For Starters...What I'm Drinking
As I sit down to write this installment in the "Real Grrrl Power: Women in Solidarity" series, I am sipping my second mug in as many days of the decoction that's been most effective in the war I'm waging against the cold that crept up on me over Thanksgiving weekend: fresh garlic tea. Yep, you heard correctly, and yep, it's exactly what you think it is: boiling water poured over one clove of garlic, chopped, infused with honey for sweetness and added healing power. It doesn't taste half bad, if I do say so myself...
Royce brandishing garlic press during Bill's DGD talk |
...(granted, I'm not a garlic sensitive vampire), and it's got the virus on the run!!!
*Requisite disclaimer* This anecdote is intended as comic insight into the gustatory lengths I'm willing to go to in my quest to rid myself of this cold naturally, NOT as medical advice (seriously, you knew that already, didn't you?) - but I digress...

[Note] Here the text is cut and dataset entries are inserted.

(* ===== verification/SeqBinding.v ===== *)
(** * Space binding of range keys

    [packages/query/src/sequence-binding.ts]: which sequence space or repository the
    [seq:], [mnum:] and [pr_number:] ranges of a query refer to. *)

From stdpp Require Import base list option strings numbers.
From Stdlib Require Import ZArith Lia.
From S2P Require Import Prelude JsString QueryAst.
Open Scope Z_scope.

Inductive SequenceBindingProblem : Set := sequence_space_required | sequence_space_ambiguous.
Inductive SequenceBindingAnalysis : Set :=
| sb_none
| sb_bound (repository baseBranch : jstr)
| sb_invalid (reason : SequenceBindingProblem).
Inductive MergeNumberBindingAnalysis : Set :=
| mb_space (a : SequenceBindingAnalysis)
| mb_repository_only (repository : jstr).
Inductive RepositoryBindingProblem : Set := repository_required | repository_ambiguous.
Inductive RepositoryBindingAnalysis : Set :=
| rb_none
| rb_bound (repository : jstr)
| rb_invalid (reason : RepositoryBindingProblem).

(** [Set.add]: insertion order, no duplicates. *)
Definition set_add (s : list jstr) (v : jstr) : list jstr := if mem v s then s else s ++ [v].

Definition positiveValues (ast : QueryAst) (k : QueryKey) : list jstr :=
  foldl (fun values f =>
    match f with
    | EqualityFilter k' op_eq vs => if bool_decide (k' = k) then foldl set_add values vs else values
    | _ => values
    end) [] (filters ast).

Definition analyzeSpaceBinding (ast : QueryAst) (hasFilter : bool) : SequenceBindingAnalysis :=
  if negb hasFilter then sb_none
  else
    let repositories := positiveValues ast repo in
    let baseBranches := positiveValues ast base_key in
    if (length repositories =? 0)%nat || (length baseBranches =? 0)%nat
    then sb_invalid sequence_space_required
    else if (1 <? length repositories)%nat || (1 <? length baseBranches)%nat
    then sb_invalid sequence_space_ambiguous
    else match hd_error repositories, hd_error baseBranches with
         | Some repository, Some baseBranch => sb_bound repository baseBranch
         | _, _ => sb_invalid sequence_space_required
         end.

Definition has_range_on (k : QueryKey) (ast : QueryAst) : bool :=
  existsb (fun f => isRangeFilter f && bool_decide (filter_key f = k)) (filters ast).
Definition hasSequenceRangeFilter : QueryAst -> bool := has_range_on seq_key.
Definition hasMergeNumberRangeFilter : QueryAst -> bool := has_range_on mnum.
Definition hasPrNumberRangeFilter : QueryAst -> bool := has_range_on pr_number.

Definition analyzeMergeNumberBinding (ast : QueryAst) : MergeNumberBindingAnalysis :=
  if negb (hasMergeNumberRangeFilter ast) then mb_space sb_none
  else
    let repositories := positiveValues ast repo in
    let baseBranches := positiveValues ast base_key in
    if (length repositories =? 0)%nat then mb_space (sb_invalid sequence_space_required)
    else if (1 <? length repositories)%nat || (1 <? length baseBranches)%nat
    then mb_space (sb_invalid sequence_space_ambiguous)
    else match hd_error repositories with
    | None => mb_space (sb_invalid sequence_space_required)
    | Some repository =>
      if (length baseBranches =? 0)%nat then mb_repository_only repository
      else match hd_error baseBranches with
           | None => mb_space (sb_invalid sequence_space_required)
           | Some baseBranch => mb_space (sb_bound repository baseBranch)
           end
    end.

Definition analyzePrNumberBinding (ast : QueryAst) : RepositoryBindingAnalysis :=
  if negb (hasPrNumberRangeFilter ast) then rb_none
  else
    let repositories := positiveValues ast repo in
    if (length repositories =? 0)%nat then rb_invalid repository_required
    else if (1 <? length repositories)%nat then rb_invalid repository_ambiguous
    else match hd_error repositories with
         | None => rb_invalid repository_required
         | Some repository => rb_bound repository
         end.

Definition analyzeSequenceBinding (ast : QueryAst) : SequenceBindingAnalysis :=
  analyzeSpaceBinding ast (hasSequenceRangeFilter ast).

(** ** Lemmas *)

(** What the query says, without the order: [v] is a positive value of [k]. *)
Definition names (ast : QueryAst) (k : QueryKey) (v : jstr) : Prop :=
  ∃ vs, EqualityFilter k op_eq vs ∈ filters ast ∧ v ∈ vs.

Lemma set_add_spec s v x : x ∈ set_add s v <-> x ∈ s \/ x = v.
Proof.
  unfold set_add. destruct (mem v s) eqn:E.
  - apply mem_elem in E. split; [by left|]. intros [?| ->]; done.
  - rewrite elem_of_app, list_elem_of_singleton. done.
Qed.
Lemma set_add_NoDup s v : NoDup s -> NoDup (set_add s v).
Proof.
  unfold set_add. intros H. destruct (mem v s) eqn:E; [done|]. apply mem_false in E.
  apply list.NoDup_app. split; [done|]. split; [|apply NoDup_singleton].
  intros x Hx ->%list_elem_of_singleton. done.
Qed.

Lemma foldl_set_add vs : forall s,
  (forall x, x ∈ foldl set_add s vs <-> x ∈ s \/ x ∈ vs) ∧ (NoDup s -> NoDup (foldl set_add s vs)).
Proof.
  induction vs as [|v vs IH]; intros s; cbn [foldl].
  - split; [|done]. intros x. split; [by left|]. intros [?|H]; [done|by apply elem_of_nil in H].
  - destruct (IH (set_add s v)) as [H1 H2]. split.
    + intros x. rewrite H1, set_add_spec, elem_of_cons. tauto.
    + intros. by apply H2, set_add_NoDup.
Qed.

Lemma positiveValues_spec ast k :
  (forall v, v ∈ positiveValues ast k <-> names ast k v) ∧ NoDup (positiveValues ast k).
Proof.
  unfold positiveValues, names. set (step := fun values f => _).
  assert (forall fs s, NoDup s -> NoDup (foldl step s fs) ∧ forall v, v ∈ foldl step s fs <->
    v ∈ s \/ ∃ vs, EqualityFilter k op_eq vs ∈ fs ∧ v ∈ vs) as H.
  { induction fs as [|f fs IH]; intros s Hs; cbn [foldl].
    - split; [done|]. intros v. split; [by left|]. intros [?|(vs & H & _)]; [done|by apply elem_of_nil in H].
    - assert (NoDup (step s f) ∧ forall v, v ∈ step s f <->
        v ∈ s \/ ∃ vs, f = EqualityFilter k op_eq vs ∧ v ∈ vs) as [Hn Hf].
      { destruct f as [k' [|] vs| |]; cbn [step]; try (by split; [|naive_solver]).
        case_bool_decide as Hk; [subst k'|by split; [|naive_solver]].
        destruct (foldl_set_add vs s) as [H1 H2]. split; [by apply H2|].
        intros v. rewrite H1. naive_solver. }
      destruct (IH (step s f) Hn) as [IH1 IH2]. split; [done|].
      intros v. rewrite IH2, Hf. setoid_rewrite elem_of_cons. naive_solver. }
  destruct (H (filters ast) [] (NoDup_nil_2)) as [H1 H2]. split; [|done].
  intros v. rewrite H2. split; [intros [Hv|?]; [by apply elem_of_nil in Hv|done]|by right].
Qed.

Lemma singleton_values ast k r :
  positiveValues ast k = [r] <-> forall v, names ast k v <-> v = r.
Proof.
  destruct (positiveValues_spec ast k) as [H1 H2]. setoid_rewrite <- H1. split.
  - intros ->. intros v. apply list_elem_of_singleton.
  - intros H. destruct (positiveValues ast k) as [|x [|y l]].
    + exfalso. apply (elem_of_nil r). by apply H.
    + f_equal. apply H. by left.
    + exfalso. apply list.NoDup_cons in H2 as [Hx _]. apply Hx.
      rewrite (proj1 (H x) ltac:(by left)), <- (proj1 (H y) ltac:(right; by left)). by left.
Qed.

Lemma space_bound ast r b :
  analyzeSpaceBinding ast true = sb_bound r b <->
  positiveValues ast repo = [r] ∧ positiveValues ast base_key = [b].
Proof.
  unfold analyzeSpaceBinding. cbn [negb]. cbv zeta.
  destruct (positiveValues ast repo) as [|r1 [|r2 rs]], (positiveValues ast base_key) as [|b1 [|b2 bs]];
    cbn; naive_solver.
Qed.

(** ** Theorems *)

(** A [seq:] query is bound to a space exactly when it has a [seq:] range and names
    one repository and one branch (repetitions count once, negations do not count). *)
Theorem sequence_binding_spec ast r b :
  analyzeSequenceBinding ast = sb_bound r b <->
  hasSequenceRangeFilter ast = true ∧
  (forall v, names ast repo v <-> v = r) ∧ (forall v, names ast base_key v <-> v = b).
Proof.
  unfold analyzeSequenceBinding. rewrite <- !singleton_values.
  destruct (hasSequenceRangeFilter ast); [rewrite space_bound; tauto|].
  split; [done|]. by intros [? _].
Qed.

(** The [mnum:] analysis binds the same spaces as the [seq:] rule and differs only
    where the branch is missing: one repository and no branch is passed on as
    [repository_only]; several repositories and no branch is ambiguous, not required. *)
Theorem mnum_binding_refines ast :
  hasMergeNumberRangeFilter ast = true ->
  analyzeMergeNumberBinding ast =
  match positiveValues ast repo, positiveValues ast base_key with
  | [r], [] => mb_repository_only r
  | _ :: _ :: _, [] => mb_space (sb_invalid sequence_space_ambiguous)
  | _, _ => mb_space (analyzeSpaceBinding ast true)
  end.
Proof.
  intros H. unfold analyzeMergeNumberBinding, analyzeSpaceBinding. rewrite H. cbn [negb]. cbv zeta.
  by destruct (positiveValues ast repo) as [|r1 [|r2 rs]],
    (positiveValues ast base_key) as [|b1 [|b2 bs]].
Qed.
Lemma mnum_binding_refines_witness :
  analyzeMergeNumberBinding
    (mkAst [EqualityFilter repo op_eq [js "a/b"]; NumericRangeFilter mnum op_range 1 9] None)
  = mb_repository_only (js "a/b").
Proof.
  exact (mnum_binding_refines
    (mkAst [EqualityFilter repo op_eq [js "a/b"]; NumericRangeFilter mnum op_range 1 9] None) eq_refl).
Defined.
(* ===== verification/MNumberPlan.v ===== *)
(** * The M-number planner

    [apps/pipeline-worker/src/mnumber-plan.ts]: from a checkpoint, walk the rows in
    order, give the next number to a confirmed pull request, pass a confirmed direct
    push, stop at anything else.  The clock is the sequence of its readings: reading
    0 sets the deadline, reading [i + 1] is the one before row [i]. *)

From stdpp Require Import base list option strings numbers.
From Stdlib Require Import ZArith Lia.
From S2P Require Import Prelude JsString MergeNumber.
Open Scope Z_scope.

Inductive PlanDecision : Set := pr_confirmed | direct_confirmed | unresolved.
#[export] Instance decision_eq_dec : EqDecision PlanDecision.
Proof. solve_decision. Defined.

Record PlanRow : Set := mkRow {
  mergeSeq : Z;
  sha : jstr;
  decision : PlanDecision;
  prNumber : option Z;
  reason : option MergeNumberBlockReason;
  existingNumber : option Z;
  existingPr : option Z;
  mergedAt : option Z
}.

Record PlanAssignment : Set := mkAssign {
  as_mergeSeq : Z;
  as_prNumber : Z;
  as_mergeNumber : Z;
  as_mergedAt : option Z
}.

Record PlanInput : Type := mkInput {
  checkpoint_headSeq : Z;
  checkpoint_headNumber : Z;
  rows : list PlanRow;
  previousAssignedMergedAt : option Z;
  isAlreadyNumbered : Z -> bool;
  budgetMs : option Z;
  now : nat -> Z
}.

Record PlanResult : Set := mkResult {
  assignments : list PlanAssignment;
  nextHeadSeq : Z;
  nextHeadNumber : Z;
  blocked : option (Z * MergeNumberBlockReason);
  orderMismatches : Z;
  orderUnknown : Z;
  budgetExhausted : bool
}.

Inductive PlanInputError : Set :=
| checkpoint_not_nonnegative (seq number : Z)
| number_exceeds_seq (number seq : Z)
| rows_not_consecutive (expected got : Z)
| confirmed_without_pr (seq : Z).

(** The variables of the loop. *)
Record plan_state : Set := mkState {
  st_assignments : list PlanAssignment;
  headSeq : Z;
  headNumber : Z;
  numberedThisRound : list Z;
  previousMergedAt : option Z;
  st_mismatches : Z;
  st_unknown : Z
}.

Definition finish (st : plan_state) (b : option (Z * MergeNumberBlockReason)) (exhausted : bool)
  : PlanResult :=
  mkResult (st_assignments st) (headSeq st) (headNumber st) b (st_mismatches st) (st_unknown st)
    exhausted.

(** A number already stored beyond the checkpoint is accepted only from the same run. *)
Definition stale_number (st : plan_state) (row : PlanRow) : bool :=
  match existingNumber row with
  | None => false
  | Some n =>
    negb (match decision row, prNumber row, existingPr row with
          | pr_confirmed, Some pr, Some epr => (epr =? pr) && (n =? headNumber st + 1)
          | _, _, _ => false
          end)
  end.

(** What one row does to the loop. *)
Inductive row_outcome : Set :=
| row_next (st : plan_state)
| row_blocked (r : MergeNumberBlockReason)
| row_error (e : PlanInputError).

Definition order_step (st : plan_state) (row : PlanRow) : option Z * Z * Z :=
  match mergedAt row with
  | None => (previousMergedAt st, st_mismatches st, st_unknown st + 1)
  | Some m =>
    (Some m,
     match previousMergedAt st with
     | Some p => if m <? p then st_mismatches st + 1 else st_mismatches st
     | None => st_mismatches st
     end, st_unknown st)
  end.

Definition plan_row (already : Z -> bool) (st : plan_state) (row : PlanRow) : row_outcome :=
  if stale_number st row then row_blocked canonical_mismatch
  else match decision row with
  | unresolved =>
    row_blocked (match reason row with Some r => r | None => pr_evidence_pending end)
  | direct_confirmed =>
    row_next (mkState (st_assignments st) (mergeSeq row) (headNumber st) (numberedThisRound st)
      (previousMergedAt st) (st_mismatches st) (st_unknown st))
  | pr_confirmed =>
    match prNumber row with
    | None => row_error (confirmed_without_pr (mergeSeq row))
    | Some pr =>
      if match existingPr row with Some e => negb (e =? pr) | None => false end
      then row_blocked canonical_mismatch
      else if bool_decide (pr ∈ numberedThisRound st) || already pr
      then row_blocked mapping_conflict
      else if MERGE_NUMBER_MAX <? headNumber st + 1 then row_blocked number_capacity_exceeded
      else
        let '(prev, mism, unk) := order_step st row in
        row_next (mkState
          (st_assignments st ++ [mkAssign (mergeSeq row) pr (headNumber st + 1) (mergedAt row)])
          (mergeSeq row) (headNumber st + 1) (numberedThisRound st ++ [pr]) prev mism unk)
    end
  end.
(* ===== verification/LinkText.v ===== *)
(** * Text preprocessing of the relation extractors

    [packages/domain/src/link/text.ts]: code and quotations are covered by blanks of
    the same length, so that offsets in the masked text are offsets in the original. *)

From stdpp Require Import base list option strings numbers.
From Stdlib Require Import ZArith Lia.
From S2P Require Import Prelude JsString.
Open Scope nat_scope.

Definition EVIDENCE_LIMIT : nat := 200.
Definition ELLIPSIS : jstr := [8230%N].
Definition NL : N := 10.

Definition is_blank (c : N) : bool := (c =? 32)%N || (c =? 9)%N.

(** [^[ \t]{0,3}(`{3,}|~{3,})]: the fence character and the length of the run. *)
Definition fence_opener (line : jstr) : option (N * nat) :=
  let (lead, rest) := span is_blank line in
  if 3 <? length lead then None
  else match rest with
       | c :: _ =>
         if (c =? 96)%N || (c =? 126)%N then
           let n := length (span (N.eqb c) rest).1 in
           if 3 <=? n then Some (c, n) else None
         else None
       | [] => None
       end.

(** [^[ \t]{0,3}>] *)
Definition quoted_line (line : jstr) : bool :=
  let (lead, rest) := span is_blank line in
  (length lead <=? 3) && match rest with c :: _ => (c =? 62)%N | [] => false end.

Definition blank (line : jstr) : jstr := replicate (length line) 32%N.

(** The runs of backticks of a line: start and length. *)
Fixpoint backtick_runs (pos : nat) (s : jstr) : list (nat * nat) :=
  match s with
  | [] => []
  | c :: s' =>
    if (c =? 96)%N then
      match backtick_runs (S pos) s' with
      | (st, n) :: rs => if st =? S pos then (pos, S n) :: rs else (pos, 1) :: (st, n) :: rs
      | [] => [(pos, 1)]
      end
    else backtick_runs (S pos) s'
  end.

(** The next run of [n] backticks, and the runs after it. *)
Fixpoint find_close (n : nat) (runs : list (nat * nat)) : option ((nat * nat) * list (nat * nat)) :=
  match runs with
  | [] => None
  | r :: rs => if r.2 =? n then Some (r, rs) else find_close n rs
  end.

Definition blank_range (a b : nat) (s : jstr) : jstr :=
  imap (fun i c => if (a <=? i) && (i <? b) then 32%N else c) s.

(** The [while] loop; the first run without a partner ends it. *)
Fixpoint mask_runs (fuel : nat) (runs : list (nat * nat)) (chars : jstr) : jstr :=
  match fuel, runs with
  | S fuel, open :: rest =>
    match find_close open.2 rest with
    | None => chars
    | Some (close, rest') => mask_runs fuel rest' (blank_range open.1 (close.1 + close.2) chars)
    end
  | _, _ => chars
  end.

Definition maskInlineCode (line : jstr) : jstr :=
  let runs := backtick_runs 0 line in
  if length runs <? 2 then line else mask_runs (length runs) runs line.

Fixpoint mask_lines (fence : option (N * nat)) (lines : list jstr) : list jstr :=
  match lines with
  | [] => []
  | line :: lines =>
    match fence, fence_opener line with
    | Some (fc, fn), opener =>
      let closes := match opener with Some (c, n) => (c =? fc)%N && (fn <=? n) | None => false end in
      blank line :: mask_lines (if closes then None else Some (fc, fn)) lines
    | None, Some opener => blank line :: mask_lines (Some opener) lines
    | None, None =>
      (if quoted_line line then blank line else maskInlineCode line) :: mask_lines None lines
    end
  end.

Definition maskExcluded (text : jstr) : jstr :=
  join [NL] (mask_lines None (split_char NL text)).

(** [s.lastIndexOf(c, offset) + 1] *)
Fixpoint after_last (c : N) (s : jstr) : nat :=
  match s with
  | [] => 0
  | x :: s' => match after_last c s' with
               | 0 => if (x =? c)%N then 1 else 0
               | n => S n
               end
  end.

Definition clip (line : jstr) : jstr :=
  if length line <=? EVIDENCE_LIMIT then line else take (EVIDENCE_LIMIT - 1) line ++ ELLIPSIS.

Definition evidenceLine (original : jstr) (offset : nat) : jstr :=
  let start := after_last NL (take (S offset) original) in
  let stop := match index_of_char NL (drop offset original) with
              | Some i => offset + i
              | None => length original
              end in
  clip (trim (slice original start stop)).

Definition commitSubject (message : jstr) : jstr :=
  trim (match index_of_char NL message with Some i => take i message | None => message end).

Example mask_ex :
  maskExcluded (js "a `#1` b" ++ [NL] ++ js "> #2" ++ [NL] ++ js "```" ++ [NL] ++ js "#3" ++ [NL] ++ js "```" ++ [NL] ++ js "#4")
  = js "a      b" ++ [NL] ++ js "    " ++ [NL] ++ js "   " ++ [NL] ++ js "  " ++ [NL] ++ js "   " ++ [NL] ++ js "#4".
Proof. reflexivity. Qed.
Example evidence_ex : evidenceLine (js "ab" ++ [NL] ++ js " cd " ++ [NL]) 4 = js "cd".
Proof. reflexivity. Qed.

(** ** Masking covers characters, never moves them *)

(** [s'] is [s] with some characters, no line feed among them, turned into spaces. *)
Definition covers (s s' : jstr) : Prop :=
  Forall2 (fun c c' => c' = c \/ (c' = 32%N ∧ c <> NL)) s s'.

Lemma covers_refl s : covers s s.
Proof. apply Forall2_same_length_lookup_2; [done|]. intros. left. naive_solver. Qed.

Lemma covers_trans a b c : covers a b -> covers b c -> covers a c.
Proof.
  intros H. revert c. induction H as [|x y l k Hxy Hlk IH]; intros c Hc.
  - done.
  - apply Forall2_cons_inv_l in Hc as (z & c' & Hz & Hc' & ->). constructor; [|by apply IH].
    destruct Hxy as [->|[-> Hn]]; [done|]. right. destruct Hz as [->|[-> _]]; done.
Qed.

Lemma covers_blank line : NL ∉ line -> covers line (blank line).
Proof.
  unfold blank. induction line as [|c l IH]; [constructor|]. rewrite not_elem_of_cons.
  intros [Hc Hl]. cbn. constructor; [right; by split; [|congruence]|by apply IH].
Qed.

Lemma covers_imap (p : nat -> bool) line :
  NL ∉ line -> covers line (imap (fun i c => if p i then 32%N else c) line).
Proof.
  revert p. induction line as [|c l IH]; intros p; [constructor|]. rewrite not_elem_of_cons.
  intros [Hc Hl]. rewrite imap_cons. constructor.
  - destruct (p 0); [right; by split; [|congruence]|by left].
  - by apply (IH (p ∘ S)).
Qed.

Lemma covers_no_nl line line' : covers line line' -> NL ∉ line -> NL ∉ line'.
Proof.
  induction 1 as [|x y l k Hxy Hlk IH]; [done|]. rewrite !not_elem_of_cons.
  intros [Hx Hl]. split; [|by apply IH]. by destruct Hxy as [->|[-> _]].
Qed.

Lemma covers_runs fuel : forall runs chars,
  NL ∉ chars -> covers chars (mask_runs fuel runs chars).
Proof.
  induction fuel as [|fuel IH]; intros runs chars Hn; [apply covers_refl|].
  destruct runs as [|open rest]; [apply covers_refl|]. cbn [mask_runs].
  destruct (find_close open.2 rest) as [[close rest']|]; [|apply covers_refl].
  pose proof (covers_imap (fun i => (open.1 <=? i) && (i <? close.1 + close.2)) chars Hn) as Hc.
  eapply covers_trans; [exact Hc|]. apply IH. by eapply covers_no_nl.
Qed.

Lemma covers_inline line : NL ∉ line -> covers line (maskInlineCode line).
Proof.
  intros. unfold maskInlineCode. destruct (_ <? 2); [apply covers_refl|by apply covers_runs].
Qed.

Lemma covers_lines lines : forall fence,
  Forall (fun l => NL ∉ l) lines -> Forall2 covers lines (mask_lines fence lines).
Proof.
  induction lines as [|l lines IH]; intros fence Hl; [constructor|].
  apply Forall_cons_1 in Hl as [Hl Hls]. cbn [mask_lines].
  destruct fence as [[fc fn]|], (fence_opener l) as [[c n]|];
    (constructor; [|by apply IH]); try by apply covers_blank.
  destruct (quoted_line l); [by apply covers_blank|by apply covers_inline].
Qed.

Lemma covers_join ls ls' : Forall2 covers ls ls' -> covers (join [NL] ls) (join [NL] ls').
Proof.
  induction 1 as [|l l' ls ls' Hl Hls IH]; [constructor|].
  destruct Hls as [|m m' ls ls' Hm Hls]; [done|].
  apply Forall2_app; [done|]. apply Forall2_app; [apply covers_refl|done].
Qed.

Lemma mask_covers text : covers text (maskExcluded text).
Proof.
  unfold maskExcluded. rewrite <- (join_split NL text) at 1. apply covers_join, covers_lines.
  apply split_char_pieces.
Qed.

Lemma clip_length line : length (clip line) <= EVIDENCE_LIMIT.
Proof.
  unfold clip, EVIDENCE_LIMIT. destruct (Nat.leb_spec (length line) 200); [done|].
  rewrite length_app, length_take. unfold ELLIPSIS. cbn [length]. lia.
Qed.

(** ** Theorems *)

(** Masking keeps every offset: the masked text has the length of the original, its
    line feeds are where they were, and every other character is either unchanged or a
    space. *)
Theorem maskExcluded_offsets text :
  length (maskExcluded text) = length text ∧
  (forall i, maskExcluded text !! i = Some NL <-> text !! i = Some NL) ∧
  (forall i c, maskExcluded text !! i = Some c -> c <> 32%N -> text !! i = Some c).
Proof.
  pose proof (mask_covers text) as H. split_and!.
  - symmetry. by eapply Forall2_length.
  - intros i. split; intros Hi.
    + destruct (lookup_lt_is_Some_2 text i) as [c Hc].
      { rewrite (Forall2_length H). by eapply lookup_lt_Some. }
      destruct (Forall2_lookup_lr _ _ _ _ _ _ H Hc Hi) as [E|[E _]]; [by rewrite E in *|done].
    + destruct (lookup_lt_is_Some_2 (maskExcluded text) i) as [c Hc].
      { rewrite <- (Forall2_length H). by eapply lookup_lt_Some. }
      destruct (Forall2_lookup_lr _ _ _ _ _ _ H Hi Hc) as [E|[_ E]]; [by rewrite E in *|done].
  - intros i c Hi Hc. destruct (lookup_lt_is_Some_2 text i) as [d Hd].
    { rewrite (Forall2_length H). by eapply lookup_lt_Some. }
    destruct (Forall2_lookup_lr _ _ _ _ _ _ H Hd Hi) as [->|[-> _]]; done.
Qed.

(** A run without a partner ends the scan: the code span after it stays visible, unlike
    in CommonMark. *)
Theorem unmatched_run_hides_nothing :
  maskExcluded (js "a ` b ``#12``") = js "a ` b ``#12``" ∧
  maskExcluded (js "a b ``#12``") = js "a b        ".
Proof. split; reflexivity. Qed.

A Primer on One Approach to Engaging with Our Archeomythology-Style Analyses of True Blood
Subsequent posts in this series (and, no doubt, future entries in The Pierced Pomegranate Tavern as well) will tend towards the story and image-dense; it occurs to me that engaging with these types of expression require a somewhat different way of sensing and thinking than we generally use when we engage with straight-up print on the page.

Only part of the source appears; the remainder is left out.